Enhancing Branded Environments through User-Centered Design

Not every project is as big as Texas, and not every client is as ambitious as Texas A&M University, which recently opened its “brand”-new, state-of-the-art Bright Football Complex.

Brian Mirakian,Populous principal and project leader for the Texas A&M complex, explains his client was unique in its desire to create an experience never before seen in college football. “What made this project a success was a client that believed in a vision and constantly urged us to push the boundaries of what was possible,” he notes. The client’s emphasis was on using technology (and team spirit) to create not just a branded space, but an experience that would wow young recruits. >>Read our story on this project!

But Mirakian insists that this game plan is transferrable to many other branded experiences, even those of varying scales and budgets. He shared a few ingredients from the secret sauce:

1. Listen to your client.
The Populous team conducted numerous focus group sessions with the football coaching staff, university athletics, university officials, players, recruits, player family members, and students to learn what was important to them and how the brand story could be told.

Visioning and discovering sessions were aimed at identifying what stakeholders love about the school and what the university’s goals and aspirations are, he adds. “As designers, we need to find that source of authentic inspiration, the energy that will energize the project.”

“Simply put, they know their brand better than anyone,” says Mirakian. “It’s so critical that their voice be the driver.”

2. Connect every design decision to the brand attributes.
Populous examined every design decision it made based on the most important criteria: does it support the brand, or in any way distract from it? “We wanted to make sure that every piece we touched was driven by the brand, communicated the A&M story, and was custom and tailored to the target audience.”

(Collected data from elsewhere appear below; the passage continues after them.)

Definition to_ascii_lowercase : string -> string := map_bytes lower_byte.
Definition to_ascii_uppercase : string -> string := map_bytes upper_byte.

(** [str::to_lowercase].  Exact on ASCII text and on the two other letters whose
    lower case contains an ASCII letter, U+212A (Kelvin sign, to "k") and U+0130
    (to "i" and U+0307); any other non-ASCII letter is left as it is, which no
    comparison of the program with an ASCII pattern can observe. *)
Fixpoint to_lowercase (s : string) : string :=
  match s with
  | "" => ""
  | String a s1 =>
      match s1 with
      | String b s2 =>
          if ((byte_val a =? 196) && (byte_val b =? 176))%Z
          then String (byte_of 105) (String (byte_of 204) (String (byte_of 135)
                 (to_lowercase s2)))
          else match s2 with
               | String c s3 =>
                   if ((byte_val a =? 226) && (byte_val b =? 132)
                       && (byte_val c =? 170))%Z
                   then String (byte_of 107) (to_lowercase s3)
                   else String (lower_byte a) (to_lowercase s1)
               | "" => String (lower_byte a) (to_lowercase s1)
               end
      | "" => String (lower_byte a) ""
      end
  end.

Definition eq_ignore_ascii_case (s t : string) : bool :=
  bool_decide (to_ascii_lowercase s = to_ascii_lowercase t).

(** * Prefixes and substrings *)

Fixpoint strip_prefix (p s : string) : option string :=
  match p, s with
  | "", _ => Some s
  | String a p', String b s' =>
      if Ascii.eqb a b then strip_prefix p' s' else None
  | String _ _, "" => None
  end.

Definition starts_with (p s : string) : bool :=
  match strip_prefix p s with Some _ => true | None => false end.

Fixpoint contains (p s : string) : bool :=
  starts_with p s || match s with "" => false | String _ s' => contains p s' end.

Fixpoint contains_byte (c : ascii) (s : string) : bool :=
  match s with
  | "" => false
  | String a s' => Ascii.eqb a c || contains_byte c s'
  end.

Definition is_empty (s : string) : bool :=
  match s with "" => true | _ => false end.

Fixpoint concat_strings (l : list string) : string :=
  match l with [] => "" | x :: l' => x +:+ concat_strings l' end.

(** [slice::join]. *)
Fixpoint join (sep : string) (l : list string) : string :=
  match l with
  | [] => ""
  | [x] => x
  | x :: l' => x +:+ sep +:+ join sep l'
  end.

(** [str::replace]: every non-overlapping occurrence from the left.  The fuel is
    the length of the text, and a non-empty pattern consumes at least a byte. *)
Fixpoint replace_fuel (n : nat) (p r s : string) : string :=
  match n with
  | O => s
  | S n' =>
      match strip_prefix p s with
      | Some rest => r +:+ replace_fuel n' p r rest
      | None => match s with
                | "" => ""
                | String c s' => String c (replace_fuel n' p r s')
                end
      end
  end.
Definition replace (p r s : string) : string :=
  replace_fuel (S (String.length s)) p r s.

Lemma strip_prefix_Some p s r : strip_prefix p s = Some r <-> s = p +:+ r.
Proof.
  revert s. induction p as [|a p IH]; intros s; simpl.
  - split; [by intros [= ->]|by intros ->].
  - destruct s as [|b s]; [done|]. destruct (Ascii.eqb_spec a b) as [->|Hne].
    + rewrite IH. split; [by intros ->|by intros [=]].
    + split; [done|]. intros [=]. done.
Qed.

Lemma starts_with_true p s : starts_with p s = true <-> exists r, s = p +:+ r.
Proof.
  unfold starts_with. split.
  - destruct (strip_prefix p s) as [r|] eqn:E; [|done].
    intros _. exists r. by apply strip_prefix_Some.
  - intros [r Hr]. by rewrite (proj2 (strip_prefix_Some p s r) Hr).
Qed.

Lemma starts_with_app p s : starts_with p (p +:+ s) = true.
Proof. apply starts_with_true. by exists s. Qed.

Lemma contains_true p s :
  contains p s = true <-> exists l r, s = l +:+ p +:+ r.
Proof.
  induction s as [|c s IH]; simpl; rewrite orb_true_iff, starts_with_true.
  - split.
    + intros [[r Hr]|?]; [|done]. exists "", r. done.
    + intros (l & r & Hr). left. exists r. destruct l; [done|discriminate].
  - rewrite IH. split.
    + intros [[r Hr]|(l & r & ->)]; [by exists "", r|]. by exists (String c l), r.
    + intros (l & r & Hr). destruct l as [|a l]; simpl in Hr.
      * left. by exists r.
      * right. injection Hr as -> ->. by exists l, r.
Qed.

(** [trim_start_matches] with "0x"; each round removes two bytes. *)
Fixpoint trim_0x_fuel (n : nat) (s : string) : string :=
  match n with
  | O => s
  | S n' => match strip_prefix "0x" s with Some r => trim_0x_fuel n' r | None => s end
  end.
Definition trim_start_0x (s : string) : string := trim_0x_fuel (String.length s) s.

(** * White space *)

Definition ws1 (a : Z) : bool := ((9 <=? a) && (a <=? 13) || (a =? 32))%Z.
Definition ws2 (a b : Z) : bool :=
  ((a =? 194) && ((b =? 133) || (b =? 160)))%Z.
Definition ws3 (a b c : Z) : bool :=
  ((a =? 225) && (b =? 154) && (c =? 128)
   || (a =? 226) && (b =? 128)
      && ((128 <=? c) && (c <=? 138) || (c =? 168) || (c =? 169) || (c =? 175))
   || (a =? 226) && (b =? 129) && (c =? 159)
   || (a =? 227) && (b =? 128) && (c =? 128))%Z.

(** Strip leading Unicode white space; [flip] reads the bytes of a character in
    reverse, which is how [trim_end] runs on the reversed text. *)
Fixpoint strip_ws (flip : bool) (s : string) : string :=
  match s with
  | "" => ""
  | String a s1 =>
      if ws1 (byte_val a) then strip_ws flip s1 else
      match s1 with
      | "" => s
      | String b s2 =>
          if (if flip then ws2 (byte_val b) (byte_val a)
              else ws2 (byte_val a) (byte_val b))
          then strip_ws flip s2 else
          match s2 with
          | "" => s
          | String c s3 =>
              if (if flip then ws3 (byte_val c) (byte_val b) (byte_val a)
                  else ws3 (byte_val a) (byte_val b) (byte_val c))
              then strip_ws flip s3 else s
          end
      end
  end.

Fixpoint rev_app (s acc : string) : string :=
  match s with "" => acc | String c s' => rev_app s' (String c acc) end.
Definition rev_string (s : string) : string := rev_app s "".

Definition trim_start (s : string) : string := strip_ws false s.
Definition trim_end (s : string) : string :=
  rev_string (strip_ws true (rev_string s)).
Definition trim (s : string) : string := trim_end (trim_start s).

(** * Splitting *)

(** [split_once(c)] *)
Fixpoint split_once (c : ascii) (s : string) : option (string * string) :=
  match s with
  | "" => None
  | String a s' =>
      if Ascii.eqb a c then Some ("", s')
      else match split_once c s' with
           | Some (l, r) => Some (String a l, r)
           | None => None
           end
  end.

(** [split(c)]: never empty. *)
Fixpoint split (c : ascii) (s : string) : list string :=
  match s with
  | "" => [""]
  | String a s' =>
      if Ascii.eqb a c then "" :: split c s'
      else match split c s' with
           | x :: l => String a x :: l
           | [] => [String a ""]
           end
  end.

(** [splitn(n, c)]: at most [n] parts, the last one unsplit. *)
Fixpoint splitn (n : nat) (c : ascii) (s : string) : list string :=
  match n with
  | O => []
  | S O => [s]
  | S n' => match split_once c s with
            | Some (l, r) => l :: splitn n' c r
            | None => [s]
            end
  end.

Definition LF : ascii := byte_of 10.
Definition CR : ascii := byte_of 13.

Fixpoint strip_last (c : ascii) (s : string) : string :=
  match s with
  | "" => ""
  | String a "" => if Ascii.eqb a c then "" else s
  | String a s' => String a (strip_last c s')
  end.

Fixpoint drop_trailing_empty (l : list string) : list string :=
  match l with
  | [] => []
  | [x] => if is_empty x then [] else [x]
  | x :: l' => x :: drop_trailing_empty l'
  end.

(** [str::lines]. *)
Definition lines (s : string) : list string :=
  map (strip_last CR) (drop_trailing_empty (split LF s)).

(** [str::split_whitespace], on ASCII white space. *)
Fixpoint split_ws_go (acc : string) (s : string) : list string :=
  match s with
  | "" => if is_empty acc then [] else [acc]
  | String a s' =>
      if ws1 (byte_val a)
      then (if is_empty acc then [] else [acc]) ++ split_ws_go "" s'
      else split_ws_go (acc +:+ String a "") s'
  end.
Definition split_whitespace (s : string) : list string := split_ws_go "" s.

Lemma split_once_Some c s l r :
  split_once c s = Some (l, r) <->
  s = l +:+ String c r /\ contains_byte c l = false.
Proof.
  revert l. induction s as [|a s IH]; intros l; simpl.
  - split; [done|]. intros [H _]. by destruct l.
  - destruct (Ascii.eqb_spec a c) as [->|Hne].
    + split; [by intros [= <- <-]|]. intros [H Hl]. destruct l as [|b l].
      * by injection H as ->.
      * injection H as -> ->. simpl in Hl. rewrite Ascii.eqb_refl in Hl. done.
    + destruct (split_once c s) as [[l0 r0]|] eqn:E.
      * split.
        -- intros [= <- <-]. destruct (proj1 (IH l0) eq_refl) as [-> Hl].
           split; [done|]. simpl. rewrite Hl.
           destruct (Ascii.eqb_spec a c); done.
        -- intros [H Hl]. destruct l as [|b l]; [by injection H as ->|].
           injection H as -> ->. simpl in Hl. apply orb_false_iff in Hl as [_ Hl].
           by pose proof (proj2 (IH l) (conj eq_refl Hl)) as [= -> ->].
      * split; [done|]. intros [H Hl]. destruct l as [|b l]; [by injection H as ->|].
        injection H as -> ->. simpl in Hl. apply orb_false_iff in Hl as [_ Hl].
        by specialize (proj2 (IH l) (conj eq_refl Hl)).
Qed.

Lemma contains_byte_app c s t :
  contains_byte c (s +:+ t) = contains_byte c s || contains_byte c t.
Proof. induction s as [|a s IH]; simpl; [done|]. by rewrite IH, orb_assoc. Qed.

Lemma split_once_app c l r :
  contains_byte c l = false -> split_once c (l +:+ String c r) = Some (l, r).
Proof. intros. by apply split_once_Some. Qed.

Lemma split_no c s : contains_byte c s = false -> split c s = [s].
Proof.
  induction s as [|a s IH]; simpl; [done|]. intros [Ha Hs]%orb_false_iff.
  rewrite Ha, (IH Hs). done.
Qed.

Lemma split_app c l r :
  contains_byte c l = false -> split c (l +:+ String c r) = l :: split c r.
Proof.
  induction l as [|a l IH]; simpl.
  - intros _. by rewrite Ascii.eqb_refl.
  - intros [Ha Hl]%orb_false_iff. by rewrite Ha, (IH Hl).
Qed.

Lemma string_app_assoc (a b c : string) : (a +:+ b) +:+ c = a +:+ b +:+ c.
Proof. induction a as [|x a IH]; simpl; [done|]. by rewrite IH. Qed.

(** * The order of strings *)

Lemma ascii_compare_lt a b : Ascii.compare a b = Lt <-> (N_of_ascii a < N_of_ascii b)%N.
Proof. unfold Ascii.compare. apply N.compare_lt_iff. Qed.

Lemma ascii_compare_eq a b : Ascii.compare a b = Eq <-> a = b.
Proof.
  unfold Ascii.compare. rewrite N.compare_eq_iff. split; [|by intros ->].
  intros E. rewrite <- (ascii_N_embedding a), <- (ascii_N_embedding b). by rewrite E.
Qed.

Lemma string_lt_trans a b c :
  String.compare a b = Lt -> String.compare b c = Lt -> String.compare a c = Lt.
Proof.
  revert b c. induction a as [|x a IH]; intros [|y b] [|z c]; simpl; try done.
  destruct (Ascii.compare x y) eqn:Exy; [| |done].
  - apply ascii_compare_eq in Exy as ->. destruct (Ascii.compare y z); [apply IH|done|done].
  - intros _. destruct (Ascii.compare y z) eqn:Eyz; [| |done].
    + apply ascii_compare_eq in Eyz as ->. by rewrite Exy.
    + intros _. apply ascii_compare_lt in Exy. apply ascii_compare_lt in Eyz.
      assert (Exz : Ascii.compare x z = Lt)
        by (apply ascii_compare_lt; by eapply N.lt_trans).
      by rewrite Exz.
Qed.

Lemma string_ltb_lt a b : String.ltb a b = true <-> String.compare a b = Lt.
Proof. unfold String.ltb. by destruct (String.compare a b). Qed.

Lemma string_ltb_leb a b : String.ltb a b = negb (String.leb b a).
Proof.
  unfold String.ltb, String.leb. rewrite (String.compare_antisym b a).
  by destruct (String.compare a b).
Qed.

Lemma string_leb_ltb_trans a b c :
  String.leb a b = true -> String.ltb b c = true -> String.ltb a c = true.
Proof.
  rewrite !string_ltb_lt. unfold String.leb. destruct (String.compare a b) eqn:E; [| |done].
  - by apply String.compare_eq_iff in E as ->.
  - intros _. by apply string_lt_trans.
Qed.

(** The greatest of [m] and a list. *)
Definition string_max (m : string) (l : list string) : string :=
  foldl (fun m x => if String.ltb m x then x else m) m l.

Lemma string_max_lt m l c :
  String.ltb (string_max m l) c = forallb (fun x => String.ltb x c) (m :: l).
Proof.
  revert m. induction l as [|x l IH]; intros m; simpl; [by rewrite andb_true_r|].
  unfold string_max in *. simpl. rewrite IH. simpl. rewrite andb_assoc. f_equal.
  destruct (String.ltb m x) eqn:E.
  - destruct (String.ltb x c) eqn:Ec; [|by rewrite andb_false_r].
    assert (String.ltb m c = true) as -> by (eapply string_leb_ltb_trans; [|done];
      apply string_ltb_lt in E; unfold String.leb; by rewrite E). done.
  - destruct (String.ltb m c) eqn:Ec; [|done]. simpl. symmetry.
    eapply string_leb_ltb_trans; [|done].
    rewrite string_ltb_leb in E. by apply negb_false_iff in E.
Qed.

Lemma string_max_app m l1 l2 :
  string_max m (l1 ++ l2)%list = string_max (string_max m l1) l2.
Proof. unfold string_max. by rewrite foldl_app. Qed.

(** The last part of a split text. *)
Lemma last_split_app c p s :
  contains_byte c s = false -> last (split c (p +:+ String c s)) = Some s.
Proof.
  intros Hs. induction p as [|a p IH]; simpl.
  - rewrite Ascii.eqb_refl. by rewrite (split_no _ _ Hs).
  - destruct (Ascii.eqb a c).
    + simpl. rewrite last_cons, IH. done.
    + destruct (split c (p +:+ String c s)) as [|x l] eqn:E; [done|].
      destruct l as [|y l]; [|done].
      (* the text has a separator: at least two parts *)
      exfalso. clear IH. revert x E. induction p as [|b p IH]; intros x E; simpl in E.
      * rewrite Ascii.eqb_refl, (split_no _ _ Hs) in E. done.
      * destruct (Ascii.eqb b c).
        -- injection E as _ E. by destruct p; simpl in E; repeat case_match.
        -- destruct (split c (p +:+ String c s)) as [|z l] eqn:E'; [by destruct p; simpl in E'; repeat case_match|].
           injection E as _ ->. by eapply IH.
Qed.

Elements such as the suite of interactive experiences, for example, were aimed at pulling young athletes away from their phones long enough to engage them in the experience. The Virtual Uniform System, for example, invites visitors to dress out a virtual football player with all the myriad of options available, from jerseys to helmets.

“In the focus groups, we found out that these young athletes love seeing the uniforms,” explains Mirakian. “So we decided to have some fun with that.” A sophisticated gaming interface allows them to access a deep “closet” of uniform elements. When they’re done, the interactive sends a jpeg of their final selection to them, complete with their name on the back of the jersey.

3. Map the experience.
Populous meticulously storyboarded every step of the “recruit path” through the Bright Football Complex, both to ensure the experience was meaningful and exciting to new recruits, and to ensure that every image, graphic, and interactive component in the story arc was aligned with the university brand.

“We storyboarded every moment of engagement,” says Mirakian. “We were lucky to have Adidas as a partner, and we did custom photo shoots where we captured all these different moments in Aggie football. We were able to weave those images into all the branded spaces to reinforce the story.”

4. Add some fun.
It’s no surprise that ESPN called the complex “an 18-year-old boy’s fantasy land.” Interactives are so sophisticated they can pull the recruits away from their mobile devices. But the space also includes surprisingly low-tech fun, like the graphic mural created by MiQ Wilmott of Hot Wheels car fame.

“MiQ actually sat in on our focus sessions so that he could hear the players and other stakeholders talk about the program and what was important to them,” recalls Mirakian. “He was sketching the whole time, and the result was a very cool graphic element that really speaks to the brand and to the people using the space.”

5. Remember, it’s about problem solving.
“Innovative design work always stems from discovery through problem solving,” concludes Mirakian. “It should address human-centered needs and respond to the client’s aspirations.” And great work doesn’t require huge budgets. “Some of the most meaningful and inventive work we’ve produced is the most simple and elegant. In every project, our process is strategically focused on the voice of our client, the authentic story, and the aspiration to create something that provides betterment for people. These are always the primary drivers, indeterminate of budget and project scale.”